Contributor to international standardization efforts on Cryptography. Served as expert member of the USA delegation for ISO/IEC JTC1 SC27 (IT Security techniques) Work Group 2 (Cryptography and security mechanisms) and expert member of the INCITS (the central U.S. forum dedicated to creating technology standards) on Cyber Security (CS1).
Architect and maintainer of Intel's TinyCrypt, a small-footprint cryptography library targeting constrained devices written in C. Implemented the following cryptographic algorithms in TinyCrypt: AES-128, SHA-256, CBC mode, CCM mode, CMAC mode, CTR mode, EC-DH key exchange, EC-DSA signatures, HMAC-SHA256 and HMAC-PRNG. TinyCrypt is currently used in several open-source projects, including the Zephyr Operation System and the Intel System Studio.
Member of the SAFE-Crypto core team, which is responsible for evaluating and approving the usage of cryptography in any mechanism at Intel.
Education
[ 10/2010 ] – [ 12/2013 ]
Sorbonne Universites - Univ. Paris VI
PhD Degree (Computer Science)
Subject: Public-key cryptography based on error-correcting codes.

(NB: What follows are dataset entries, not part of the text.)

(** * go-resilience: timeout, circuit breaker and retry composed into one executor

    A shallow embedding of the package [goresilience] (the policy
    executor, the retry policy, the circuit-breaker wrapper, the provider
    and its configuration) together with the parts of the Go standard
    library and of the two third-party packages it drives
    ([github.com/cenkalti/backoff/v4] and [github.com/sony/gobreaker]).

    Conventions.
    - A [time.Duration] and a point in time are a [Z] count of nanoseconds;
      64-bit and 32-bit arithmetic is written with its wrap-around.
    - A Go [error] value is [option error]: [None] is [nil].
    - A Go [string] is a [string] of bytes.
    - Code that reads the clock, touches a circuit breaker or calls the
      caller's operation runs in the monad [M] over a [World].
    - Time is virtual: a call takes as long as its script says, and a
      [select] takes the case that is ready first; when two cases are ready
      at the same instant the scheduler of the world picks one.
    - The goroutine of the timeout guard is the one place where two things
      run at once; the operation it runs is followed to its end, and the
      guard decides from the instant of that end what its caller sees. *)

From Stdlib Require Import ZArith Lia Bool Ascii String.
From Stdlib Require Floats.
From stdpp Require Import gmap strings list.

Local Open Scope Z_scope.

(** ** Results of fallible constructors: [(v, nil)] or [(zero, err)]. *)

Inductive result (E A : Type) : Type :=
| Ok (a : A)
| Err (e : E).
Arguments Ok {E A} a.
Arguments Err {E A} e.

Definition is_Err {E A} (r : result E A) : bool :=
  match r with Ok _ => false | Err _ => true end.

(** ** Machine integers *)

Definition wrap_int64 (z : Z) : Z := (z + 2 ^ 63) mod 2 ^ 64 - 2 ^ 63.
Definition wrap_uint64 (z : Z) : Z := z mod 2 ^ 64.
Definition wrap_uint32 (z : Z) : Z := z mod 2 ^ 32.

Definition in_int64 (z : Z) : Prop := - 2 ^ 63 <= z < 2 ^ 63.

(** ** Package errors (Go standard library) and the error values of the program *)

Module errors.

(** The error values that occur in the program.  [errorString] is what
    [errors.New] and a [fmt.Errorf] without [%w] build, [wrapError] is a
    [fmt.Errorf] with one [%w] (its [Unwrap] returns [err]), and
    [PermanentError] is [*backoff.PermanentError] (its [Unwrap] returns
    [Err]).  [msg] of a [wrapError] is the formatted text before the
    wrapped error's own text. *)
Inductive error : Type :=
| ErrOpenState                       (* gobreaker.ErrOpenState *)
| ErrTooManyRequests                 (* gobreaker.ErrTooManyRequests *)
| DeadlineExceeded                   (* context.DeadlineExceeded *)
| Canceled                           (* context.Canceled *)
| errorString (msg : string)
| wrapError (msg : string) (err : error)
| PermanentError (err : error).

Fixpoint error_eqb (a b : error) : bool :=
  match a, b with
  | ErrOpenState, ErrOpenState => true
  | ErrTooManyRequests, ErrTooManyRequests => true
  | DeadlineExceeded, DeadlineExceeded => true
  | Canceled, Canceled => true
  | errorString m, errorString m' => bool_decide (m = m')
  | wrapError m e, wrapError m' e' => bool_decide (m = m') && error_eqb e e'
  | PermanentError e, PermanentError e' => error_eqb e e'
  | _, _ => false
  end.

(** The optional method [Is(error) bool] of an error value.  Only
    [*backoff.PermanentError] has one: it answers whether the target is
    itself a [*PermanentError]. *)
Definition method_Is (err target : error) : bool :=
  match err, target with
  | PermanentError _, PermanentError _ => true
  | _, _ => false
  end.

(** The loop of [errors.is]: compare, ask the [Is] method, unwrap. *)
Fixpoint is_chain (err target : error) : bool :=
  if error_eqb err target then true
  else if method_Is err target then true
  else match err with
       | wrapError _ e => is_chain e target
       | PermanentError e => is_chain e target
       | _ => false
       end.

(** [errors.Is(err, target)]. *)
Definition Is (err target : option error) : bool :=
  match err, target with
  | Some e, Some t => is_chain e t
  | None, None => true
  | _, _ => false
  end.

(** [errors.As(err, &permanent)] with [permanent] a
    [*backoff.PermanentError]: the first permanent marker on the unwrap
    chain; the result is that marker's [Err] field. *)
Fixpoint As_PermanentError (err : error) : option error :=
  match err with
  | PermanentError e => Some e
  | wrapError _ e => As_PermanentError e
  | _ => None
  end.

(** The errors reached from [err] by repeated [Unwrap], [err] first. *)
Fixpoint chain (err : error) : list error :=
  err :: match err with
         | wrapError _ e => chain e
         | PermanentError e => chain e
         | _ => []
         end.

End errors.
Export errors.

(** ** Package strconv (Go standard library): [ParseInt(s, 10, 64)] *)

Module strconv.

Inductive NumError := ErrSyntax | ErrRange.

Definition is_digit (c : ascii) : bool :=
  (48 <=? Z.of_nat (nat_of_ascii c)) && (Z.of_nat (nat_of_ascii c) <=? 57).

Definition digit_val (c : ascii) : Z := Z.of_nat (nat_of_ascii c) - 48.

Definition maxUint64 : Z := 2 ^ 64 - 1.

(** The digit loop of [ParseUint] at base 10 and bit size 64.  [cutoff]
    is the smallest number such that [cutoff * 10 > maxUint64]. *)
Fixpoint ParseUint_loop (s : string) (n : Z) : result NumError Z :=
  match s with
  | EmptyString => Ok n
  | String c s' =>
      if is_digit c then
        if maxUint64 / 10 + 1 <=? n then Err ErrRange
        else
          let n10 := n * 10 in
          let n1 := wrap_uint64 (n10 + digit_val c) in
          if (n1 <? n10) || (maxUint64 <? n1) then Err ErrRange
          else ParseUint_loop s' n1
      else Err ErrSyntax
  end.

Definition ParseUint (s : string) : result NumError Z :=
  match s with
  | EmptyString => Err ErrSyntax
  | _ => ParseUint_loop s 0
  end.

(** [strconv.ParseInt(s, 10, 64)]. *)
Definition ParseInt (s : string) : result NumError Z :=
  match s with
  | EmptyString => Err ErrSyntax
  | String c s' =>
      let neg := bool_decide (c = "-"%char) in
      let s1 := if bool_decide (c = "+"%char) || neg then s' else s in
      match ParseUint s1 with
      | Err ErrSyntax => Err ErrSyntax
      | Err ErrRange => Err ErrRange
      | Ok un =>
          let cutoff := 2 ^ 63 in
          if negb neg && (cutoff <=? un) then Err ErrRange
          else if neg && (cutoff <? un) then Err ErrRange
          else Ok (if neg then - un else un)
      end
  end.

End strconv.

(** ** Package time (Go standard library): [ParseDuration] *)

Module time.

Import strconv.

Definition float64 : Type := PrimFloat.float.
Definition float64_of_small (n : Z) : float64 := PrimFloat.of_uint63 (Uint63.of_Z n).

Definition Nanosecond : Z := 1.
Definition Microsecond : Z := 1000 * Nanosecond.
Definition Millisecond : Z := 1000 * Microsecond.
Definition Second : Z := 1000 * Millisecond.
Definition Minute : Z := 60 * Second.
Definition Hour : Z := 60 * Minute.

Definition unitMap (u : string) : option Z :=
  if bool_decide (u = "ns") then Some Nanosecond
  else if bool_decide (u = "us") then Some Microsecond
  else if bool_decide (u = "µs") then Some Microsecond  (* U+00B5 *)
  else if bool_decide (u = "μs") then Some Microsecond  (* U+03BC *)
  else if bool_decide (u = "ms") then Some Millisecond
  else if bool_decide (u = "s") then Some Second
  else if bool_decide (u = "m") then Some Minute
  else if bool_decide (u = "h") then Some Hour
  else None.

Definition quote (s : string) : string :=
  String (ascii_of_nat 34) (s +:+ String (ascii_of_nat 34) EmptyString).

Definition invalid_duration (orig : string) : error :=
  errorString ("time: invalid duration " +:+ quote orig).

(** [leadingInt]: the leading [[0-9]*] of [s], continuing from [x];
    [None] is [errLeadingInt] (the value passed [1<<63]). *)
Fixpoint leadingInt (s : string) (x : Z) : option (Z * string) :=
  match s with
  | EmptyString => Some (x, s)
  | String c s' =>
      if is_digit c then
        if 2 ^ 63 / 10 <? x then None
        else
          let x' := x * 10 + digit_val c in
          if 2 ^ 63 <? x' then None else leadingInt s' x'
      else Some (x, s)
  end.

(** [leadingFraction]: the leading [[0-9]*] of [s] as a numerator [x]
    over [scale]; digits past the precision of 64 bits are dropped. *)
Fixpoint leadingFraction (s : string) (x : Z) (scale : float64)
    (overflow : bool) : Z * float64 * string :=
  match s with
  | EmptyString => (x, scale, s)
  | String c s' =>
      if is_digit c then
        if overflow then leadingFraction s' x scale true
        else if (2 ^ 63 - 1) / 10 <? x then leadingFraction s' x scale true
        else
          let y := x * 10 + digit_val c in
          if 2 ^ 63 <? y then leadingFraction s' x scale true
          else leadingFraction s' y (PrimFloat.mul scale (float64_of_small 10)) false
      else (x, scale, s)
  end.

(** The unit: the longest prefix without ['.'] and digits. *)
Fixpoint span_unit (s : string) : string * string :=
  match s with
  | EmptyString => (EmptyString, EmptyString)
  | String c s' =>
      if bool_decide (c = "."%char) || is_digit c then (EmptyString, s)
      else let '(u, r) := span_unit s' in (String c u, r)
  end.

(** [float64(f)] for an unsigned 64-bit [f <= 1<<63]. *)
Definition float64_of_uint64 (f : Z) : float64 :=
  if f =? 2 ^ 63
  then PrimFloat.mul (PrimFloat.of_uint63 (Uint63.of_Z (2 ^ 62))) (float64_of_small 2)
  else PrimFloat.of_uint63 (Uint63.of_Z f).

(** [uint64(x)] for a non-negative finite [x]: truncation. *)
Definition uint64_of_float64 (x : float64) : Z :=
  match FloatOps.Prim2SF x with
  | SpecFloat.S754_finite false m e =>
      if 0 <=? e then Z.shiftl (Zpos m) e else Z.shiftr (Zpos m) (- e)
  | _ => 0
  end.

(** [uint64(float64(f) * (float64(unit) / scale))]. *)
Definition fraction_of_unit (f : Z) (scale : float64) (unit : Z) : Z :=
  uint64_of_float64
    (PrimFloat.mul (float64_of_uint64 f)
       (PrimFloat.div (float64_of_uint64 unit) scale)).

(** One [number unit] group of the loop [for s != ""]; each round
    consumes at least one byte, [fuel] bounds the number of rounds. *)
Fixpoint ParseDuration_loop (fuel : nat) (orig s : string) (d : Z)
    : result error Z :=
  match s with
  | EmptyString => Ok d
  | String c0 _ =>
      match fuel with
      | O => Err (invalid_duration orig)
      | S fuel' =>
          if negb (bool_decide (c0 = "."%char) || is_digit c0)
          then Err (invalid_duration orig)
          else
            match leadingInt s 0 with
            | None => Err (invalid_duration orig)
            | Some (v, s1) =>
                let pre := negb (Nat.eqb (String.length s) (String.length s1)) in
                let '(f, scale, s2, post) :=
                  match s1 with
                  | String c1 s1' =>
                      if bool_decide (c1 = "."%char) then
                        let '(f, scale, s2) :=
                          leadingFraction s1' 0 (float64_of_small 1) false in
                        (f, scale, s2,
                         negb (Nat.eqb (String.length s1') (String.length s2)))
                      else (0, float64_of_small 1, s1, false)
                  | EmptyString => (0, float64_of_small 1, s1, false)
                  end in
                if negb pre && negb post then Err (invalid_duration orig)
                else
                  let '(u, s3) := span_unit s2 in
                  match u with
                  | EmptyString =>
                      Err (errorString
                             ("time: missing unit in duration " +:+ quote orig))
                  | _ =>
                      match unitMap u with
                      | None =>
                          Err (errorString
                                 ("time: unknown unit " +:+ quote u +:+
                                  " in duration " +:+ quote orig))
                      | Some unit =>
                          if 2 ^ 63 / unit <? v then Err (invalid_duration orig)
                          else
                            let v1 := v * unit in
                            let v2 :=
                              if 0 <? f
                              then wrap_uint64 (v1 + fraction_of_unit f scale unit)
                              else v1 in
                            if (0 <? f) && (2 ^ 63 <? v2)
                            then Err (invalid_duration orig)
                            else
                              let d' := wrap_uint64 (d + v2) in
                              if 2 ^ 63 <? d' then Err (invalid_duration orig)
                              else ParseDuration_loop fuel' orig s3 d'
                      end
                  end
            end
      end
  end.

(** [time.ParseDuration(s)]: an optional sign, then one or more groups of
    a decimal number (with an optional fraction) and a unit. *)
Definition ParseDuration (orig : string) : result error Z :=
  let '(neg, s) :=
    match orig with
    | String c s' =>
        if bool_decide (c = "-"%char) || bool_decide (c = "+"%char)
        then (bool_decide (c = "-"%char), s')
        else (false, orig)
    | EmptyString => (false, orig)
    end in
  if bool_decide (s = "0") then Ok 0
  else if bool_decide (s = "") then Err (invalid_duration orig)
  else
    match ParseDuration_loop (String.length s) orig s 0 with
    | Err e => Err e
    | Ok d =>
        if neg then Ok (wrap_int64 (- wrap_int64 d))
        else if 2 ^ 63 - 1 <? d then Err (invalid_duration orig)
        else Ok d
    end.

End time.

(** ** Package context (Go standard library)

    A context is described by the instants at which it ends: its deadline,
    if it has one, and the instant at which its owner calls [cancel], if
    that ever happens. *)

Module context.

Record Context : Type := {
  deadline : option Z;
  cancel_at : option Z
}.

Definition Background : Context := {| deadline := None; cancel_at := None |}.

Problem Statement: The main hindrance for the practical use of public-key code-based cryptography was its huge public-key sizes (hundreds of kilobytes for reasonable security levels).
Main results: Proposition of two different approaches that significantly reduce the public-key size of code-based cryptosystems. One is based on the use of algebraic codes (Quasi-Dyadic Goppa Codes) and another on the use of graph-based codes (Quasi-Cyclic Moderate-Density Parity-Check Codes). In summary, both proposals managed to reduce the public-key size to values comparable to those presented by the RSA scheme, a cryptosystem largely used in practice. Moreover the QC-MDPC proposal strengthens the security-proof of the standard code-based cryptosystems by using codes free of algebraic structure.
Complementary results
Extension of the Quasi-Dyadic Goppa proposal for: 1) digital signature scheme; 2) codes defined over finite fields of characteristics greater than two.
New decoding algorithm for square-free Goppa codes.
Extension of the Quasi-Cyclic MDPC proposal for cyclic-symmetric codes.
Preliminary results on the possibility of using random linear codes to instantiate public-key code-based cryptosystems.
Awards: Best PhD Thesis on Information Security awarded by the Brazilian's Computer Science Society.
[ 01/2009 ] – [ 10/2010 ]
University of Sao Paulo (USP)
MSc. Electrical Engineering
Proposal of a new family of linear codes (Quasi-Dyadic Goppa Codes) that considerably reduced McEliece cryptosystem's public key size.